A review of the literature searching for patients with breast cancer and traumatic neuroma revealed a total of 10 reported cases [4
]. This article presents an additional case with breast cancer of traumatic neuroma occurring in a patient 2 years after mastectomy and reviews the previously reported cases.
Table summarizes the clinical circumstances for the 10 reported cases plus this report of traumatic neuroma after mastectomy for breast cancer. The age of the patients at presentation was variable, ranging from 41 to 68 years. The time between mastectomy and presentation with traumatic neuroma was also variable in these 11 cases (2 to 14 years after mastectomy) and the average was 5.3 years. There was only one patient who had three nodules near the mastectomy scar and all other patients had only one nodule. The diameter of every nodule ranged from 0.4 to 1.0 cm.
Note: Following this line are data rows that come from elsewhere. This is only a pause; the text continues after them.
(** ** A sample kernel: exact geometry on rectangles

    Geometries are finite unions of closed axis-parallel rectangles with
    rational bounds, on which union and intersection are exact.  The
    polygon constructor accepts the rings that are such rectangles, and
    the diagram construction knows the diagrams of four point sets: the
    3 x 3 grid of the specification's scenario, a 4 x 3 grid with two
    bounded cells, three points, and the 3 x 3 grid with its centre
    given twice.  It rejects points that all lie on one line, as fewer
    than three distinct points do, with [InputValidityError]; any other
    point set it does not know is outside its domain
    ([GeometryError]). *)

Module Sample.

Record Box : Type := { x0 : Q; y0 : Q; x1 : Q; y1 : Q }.

Definition box_covers (b : Box) (p : Q * Q) : Prop :=
  (x0 b <= p.1 /\ p.1 <= x1 b /\ y0 b <= p.2 /\ p.2 <= y1 b)%Q.

Definition covers (g : list Box) (p : Q * Q) : Prop :=
  Exists (fun b => box_covers b p) g.

Definition box_inter (a b : Box) : Box :=
  {| x0 := Qmax (x0 a) (x0 b); y0 := Qmax (y0 a) (y0 b);
     x1 := Qmin (x1 a) (x1 b); y1 := Qmin (y1 a) (y1 b) |}.

Definition box_nonempty (b : Box) : bool :=
  Qle_bool (x0 b) (x1 b) && Qle_bool (y0 b) (y1 b).

Definition intersection (a b : list Box) : result (list Box) :=
  Ok (List.filter box_nonempty (flat_map (fun ba => map (box_inter ba) b) a)).

Definition unary_union (gs : list (list Box)) : result (list Box) :=
  Ok (concat gs).

Definition is_empty (g : list Box) : bool :=
  match g with
  | [] => true
  | _ => false
  end.

(** A ring of four corners, walked along the sides in either sense. *)
Definition Polygon (ring : list (Q * Q)) : result (list Box) :=
  match ring with
  | [a; b; c; d] =>
      if (Qeq_bool a.2 b.2 && Qeq_bool b.1 c.1 && Qeq_bool c.2 d.2 && Qeq_bool d.1 a.1
          || Qeq_bool a.1 b.1 && Qeq_bool b.2 c.2 && Qeq_bool c.1 d.1 && Qeq_bool d.2 a.2)
         && negb (Qeq_bool a.1 c.1) && negb (Qeq_bool a.2 c.2)
      then Ok [ {| x0 := Qmin a.1 c.1; y0 := Qmin a.2 c.2;
                   x1 := Qmax a.1 c.1; y1 := Qmax a.2 c.2 |} ]
      else Raise GeometryError
  | _ => Raise GeometryError
  end.

Definition pt (x y : Z) : Q * Q := (inject_Z x, inject_Z y).

Definition box (xa ya xb yb : Z) : Box :=
  {| x0 := inject_Z xa; y0 := inject_Z ya; x1 := inject_Z xb; y1 := inject_Z yb |}.

(** The 3 x 3 grid with spacing 10, row by row. *)
Definition grid3x3 : list (Q * Q) :=
  [pt 5 5; pt 15 5; pt 25 5;
   pt 5 15; pt 15 15; pt 25 15;
   pt 5 25; pt 15 25; pt 25 25].

(** Its diagram: four vertices around the centre; the centre's region
    is the only bounded one. *)
Definition diagram3x3 : Diagram (Q * Q) :=
  {| vertices := [pt 10 10; pt 20 10; pt 10 20; pt 20 20];
     regions := [[]; [-1; 0]; [-1; 0; 1]; [-1; 1];
                 [-1; 0; 2]; [0; 1; 3; 2]; [-1; 1; 3];
                 [-1; 2]; [-1; 2; 3]; [-1; 3]];
     point_region := [1; 2; 3; 4; 5; 6; 7; 8; 9] |}.

(** The 4 x 3 grid with spacing 10, row by row. *)
Definition grid4x3 : list (Q * Q) :=
  [pt 5 5; pt 15 5; pt 25 5; pt 35 5;
   pt 5 15; pt 15 15; pt 25 15; pt 35 15;
   pt 5 25; pt 15 25; pt 25 25; pt 35 25].

(** Its diagram: the regions of the two inner points are bounded. *)
Definition diagram4x3 : Diagram (Q * Q) :=
  {| vertices := [pt 10 10; pt 20 10; pt 30 10; pt 10 20; pt 20 20; pt 30 20];
     regions := [[]; [-1; 0]; [-1; 0; 1]; [-1; 1; 2]; [-1; 2];
                 [-1; 0; 3]; [0; 1; 4; 3]; [1; 2; 5; 4]; [-1; 2; 5];
                 [-1; 3]; [-1; 3; 4]; [-1; 4; 5]; [-1; 5]];
     point_region := [1; 2; 3; 4; 5; 6; 7; 8; 9; 10; 11; 12] |}.

Fixpoint same_points (l1 l2 : list (Q * Q)) : bool :=
  match l1, l2 with
  | [], [] => true
  | p :: l1', q :: l2' => same_point p q && same_points l1' l2'
  | _, _ => false
  end.

(** Three points, fewer than the four the specification asks for. *)
Definition triangle : list (Q * Q) := [pt 0 0; pt 10 0; pt 0 10].

(** Their diagram: one vertex, the centre of the circle through the
    three points, and three unbounded regions. *)
Definition diagram_triangle : Diagram (Q * Q) :=
  {| vertices := [pt 5 5];
     regions := [[]; [-1; 0]; [-1; 0]; [-1; 0]];
     point_region := [1; 2; 3] |}.

(** The 3 x 3 grid with its centre given a second time. *)
Definition grid3x3_repeat : list (Q * Q) := grid3x3 ++ [pt 15 15].

(** Its diagram: the one of the grid, with the second copy of the centre
    given the region of the first. *)
Definition diagram3x3_repeat : Diagram (Q * Q) :=
  {| vertices := vertices diagram3x3;
     regions := regions diagram3x3;
     point_region := point_region diagram3x3 ++ [5] |}.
There were 7 patients whose traumatic neuromas were located near the scar of mastectomy, 2 patients whose traumatic neuromas were located in the subclavian area, one patient whose traumatic neuroma was in the axilla and one patient whose traumatic neuroma was located in the 9 o'clock position in the right chest wall. Eight patients underwent ultrasound examination. Reports showed five cases with well-circumscribed, homogeneous, hypo-echoic subcutaneous nodular lesion and two cases with a poorly defined hypo-echoic nodule with good conduction. The latest report from Kim EY et al showes that it was an oval, circumscribed, hypo-echoic nodule with a partially microlobulated margin [8
]. Two cases in one report didn't mention whether they underwent ultrasound examination or not. Ultrasound examination of the case we present showed that the mass was a well-circumscribed, echo-heterogeneous, subcutaneous nodular lesion, with a diameter of about 0.5 cm.
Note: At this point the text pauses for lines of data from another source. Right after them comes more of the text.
(** The entry made by the first point is still there after the second. *)
Lemma equivalence_map_write_once_witness :
  rtc (step 10) Sample.met_one Sample.met_two /\
  equivalenceMap (t4Geom Sample.met_one) !! ("M1", "1.0") = Some "UO2" /\
  equivalenceMap (t4Geom Sample.met_two) !! ("M1", "1.0") = Some "UO2".
Proof.
  assert (Hsteps : rtc (step 10) Sample.met_one Sample.met_two)
    by (apply rtc_once; reflexivity).
  assert (Hk : equivalenceMap (t4Geom Sample.met_one) !! ("M1", "1.0") = Some "UO2")
    by reflexivity.
  split; [exact Hsteps|]. split; [exact Hk|].
  exact (proj1 (equivalence_map_write_once 10 Sample.met_one Sample.met_two
                  _ _ Hsteps Hk)).
Defined.

(** One and two iterations into a run of [compare_geoms]. *)
Lemma counters_consistent_witness :
  rtc (step (budget 10 10)) (initial Sample.slab 10 Sample.three_points)
      Sample.run_one /\
  rtc (step (budget 10 10)) Sample.run_one Sample.run_two /\
  getTotalPts (stats Sample.run_one) =
    nbSuccess (stats Sample.run_one) + nbFailure (stats Sample.run_one)
    + nbIgnored (stats Sample.run_one) + nbOutside (stats Sample.run_one) /\
  nbSuccess (stats Sample.run_one) <= nbSuccess (stats Sample.run_two) /\
  nbFailure (stats Sample.run_one) <= nbFailure (stats Sample.run_two) /\
  nbIgnored (stats Sample.run_one) <= nbIgnored (stats Sample.run_two) /\
  nbOutside (stats Sample.run_one) <= nbOutside (stats Sample.run_two).
Proof.
  assert (H01 : rtc (step (budget 10 10))
                    (initial Sample.slab 10 Sample.three_points) Sample.run_one)
    by (apply rtc_once; reflexivity).
  assert (H12 : rtc (step (budget 10 10)) Sample.run_one Sample.run_two)
    by (apply rtc_once; reflexivity).
  split; [exact H01|]. split; [exact H12|].
  exact (counters_consistent 10 Sample.slab 10 Sample.three_points
           Sample.run_one Sample.run_two H01 H12).
Defined.

(** The derivation of the run of [compare_geoms] over a first sighting
    and a mismatch far from the surface. *)
Lemma runs_deterministic_witness :
  run (budget 10 10) (initial Sample.slab 10 Sample.two_points)
      [Success; Failure] Sample.two_points_end /\
  Sample.two_points_end = compare_geoms 10 Sample.slab 10 Sample.two_points.
Proof.
  assert (Hrun : run (budget 10 10) (initial Sample.slab 10 Sample.two_points)
                     [Success; Failure] Sample.two_points_end).
  { eapply run_next with (d := Sample.sample 1) (o := Success);
      [reflexivity | | discriminate | ].
    { apply classify_first; [vm_compute; discriminate | reflexivity]. }
    eapply run_next with (d := Sample.sample 2) (o := Failure);
      [reflexivity | | discriminate | ].
    { apply classify_far; [vm_compute; discriminate | reflexivity..]. }
    apply run_stop. reflexivity. }
  split; [exact Hrun|].
  exact (proj2 (proj2 (proj2 (runs_deterministic 10 Sample.slab 10 Sample.two_points
                                _ _ _ _ Hrun Hrun)))).
Defined.

(** What [main] does after a run with one failure: [compare_geoms] has
    counted the failure without recording it, so the export reads
    [failures[0]] of an empty vector. *)
Lemma export_after_run_undefined :
  exists s,
    end_stats (compare_geoms 10 Sample.slab 10 Sample.two_points) = Some s /\
    nbFailure s = 1 /\
    failures s = [] /\
    writeOutForVisu s "outputViz.txt" = Undefined.
Proof.
  exists (incrementFailure (incrementSuccess Statistics.new)).
  repeat split; reflexivity.
Qed.

End Samples.

(** * File names *)
Section FileNames.
Import Statistics.
Local Open Scope nat_scope.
Clinical datas for reported cases of traumatic neuroma after mastectomy for breast cancer
All of the nodules were painless. All of these cases received excision biopsy of the presenting nodules and made a definite diagnosis by histopathological examination.
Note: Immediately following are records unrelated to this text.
(* ===== verification/Encoder.v ===== *)
(** * The transaction encoder

    [internal/transport/ch341_encoder.go]: the I2C speed command, the legacy
    single-packet encoder, the segmented encoder and [encodeTransaction], which
    chooses between them.  The theorems relate both encoders to one list of I2C
    bus events. *)

From S2P Require Import Prelude Errors Stream.

Open Scope string_scope.
Open Scope list_scope.
Open Scope Z_scope.

(** ** Speed configuration *)

(** [I2CSpeed] is an [int]; four values are named. *)
Definition I2CSpeed20KHz : Z := 20.
Definition I2CSpeed100KHz : Z := 100.
Definition I2CSpeed400KHz : Z := 400.
Definition I2CSpeed750KHz : Z := 750.

Definition speed_command (s : Z) : result Z :=
  if s =? I2CSpeed20KHz then Ok 0x60
  else if s =? I2CSpeed100KHz then Ok 0x61
  else if s =? I2CSpeed400KHz then Ok 0x62
  else if s =? I2CSpeed750KHz then Ok 0x63
  else Err (ErrorString ("unsupported CH341 I2C speed " +:+ fmt_d s +:+ " kHz")).

Definition encodeConfiguration (speed : Z) : result (list Z) :=
  match speed_command speed with
  | Err err => Err err
  | Ok command => Ok [streamStart; command; streamEnd]
  end.

(** ** Addresses *)

(** [address7Bit << 1] in eight bits, with the read bit. *)
Definition addressByte (address7Bit : Z) (read : bool) : Z :=
  let value := u8 (Z.shiftl address7Bit 1) in
  if read then Z.lor value 1 else value.

(** ** The legacy encoder: one packet *)

Definition legacy_write (bytes : list Z) (address : Z) (data : list Z) : list Z :=
  foldl (fun bytes value => bytes ++ [streamWrite; value]) (bytes ++ [streamWrite; address]) data.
Table summarizes the diagnosis and treatment of breast cancer for reported cases. The age at diagnosis of breast cancer was variable, ranging from 33 to 63 years. Four patients' stage was T1N0M0, five patients' stage was T2N0M0, and two patients' stage was T2N1M0. Pathological examination of all the patients was invasive ductal carcinoma of the breast. A majority of patients underwent a radical or modified radical mastectomy (There were two cases of a report did not mention the kind of surgery). Seven patients received chemotherapy (specific chemotherapy regimen and cycles are recorded in the Table). Two patients received radiotherapy and five patients received endocrinotherapy in consideration of their ER and PR status (four patients treated with tamoxifen and one patient treated with aromatase inhibitor).
The diagnosis and treatment of breast cancer for reported cases
Neuromas occurred in patients who have received cancer surgery are not well established in the literature, unlike traumatic neuromas following amputation for benign diseases such as post-cholecystectomy [2
]. A traumatic neuroma is not a true neoplasm. It represents a hyperplastic reponse of the nerve to injury, either direct/indirect trauma or chronic inflammation. Traumatic neuromas show disrupted axons with distal demyelination and Wallerian degeneration, and a tangled mass of Schwannou cells and fibroblasts, all in a dense, collagenous matrix [3
]. Enzinger FM et al [9
] and Murphey M at el [10
] consider that a traumatic neuroma usually presents as a palpable nodule which is caused by a non-neoplastic proliferation of the proximal end of a severed, partially transected or injoured nerve after surgery and it dosen't have any potential malignancy. Although most traumatic neuromas affect peripheral sensory nerves, they could also affect motor sensory nerves and autonomic nervous system [11
]. The most frequent site of traumatic neuroma is at radically dissected neck, followed by upper and lower extremities [12
Benign lesions as traumatic neuromas after mastectomy are more rarely seen. The first reported case was in 2000 and there have been only a total of ten published cases. Two of them resembled granular cell tumours at mastectomy. Sometimes there was pain in tumor sites but all of the post-mastectomy patients in the review were asymptomatic. Hence, a traumatic neuroma after mastectomy is an uncommon entity, but it should be kept in mind because the most critical problem is to distinguish the painless nodule from recurrent breast carcinoma. Assistant examination methods such as ultrasound and computed tomography are valuable to a certain extent. Kim EY et al [8
] suggested that if a color Doppler image shows no increased blood flow, fluorodeoxyglucose (FDG) positron emission tomography-computed tomography (PET-CT) shows no significant uptake, and the time interval between surgery and the development of new lesion is more than 5 years, one should include traumatic neuromas in the differential diagnosis. Huang LF et al [13
] and Yabuuchi H et al [2
] also suggested that several imaging techniques such as ultrasonographic, computed tomographic, and magnetic resonance imaging features have been used to differentiate traumatic neuroma from recurrent lymphadenopthy after neck dissection. Nevertheless, the final diagnosis can only be confirmed on pathologic examination.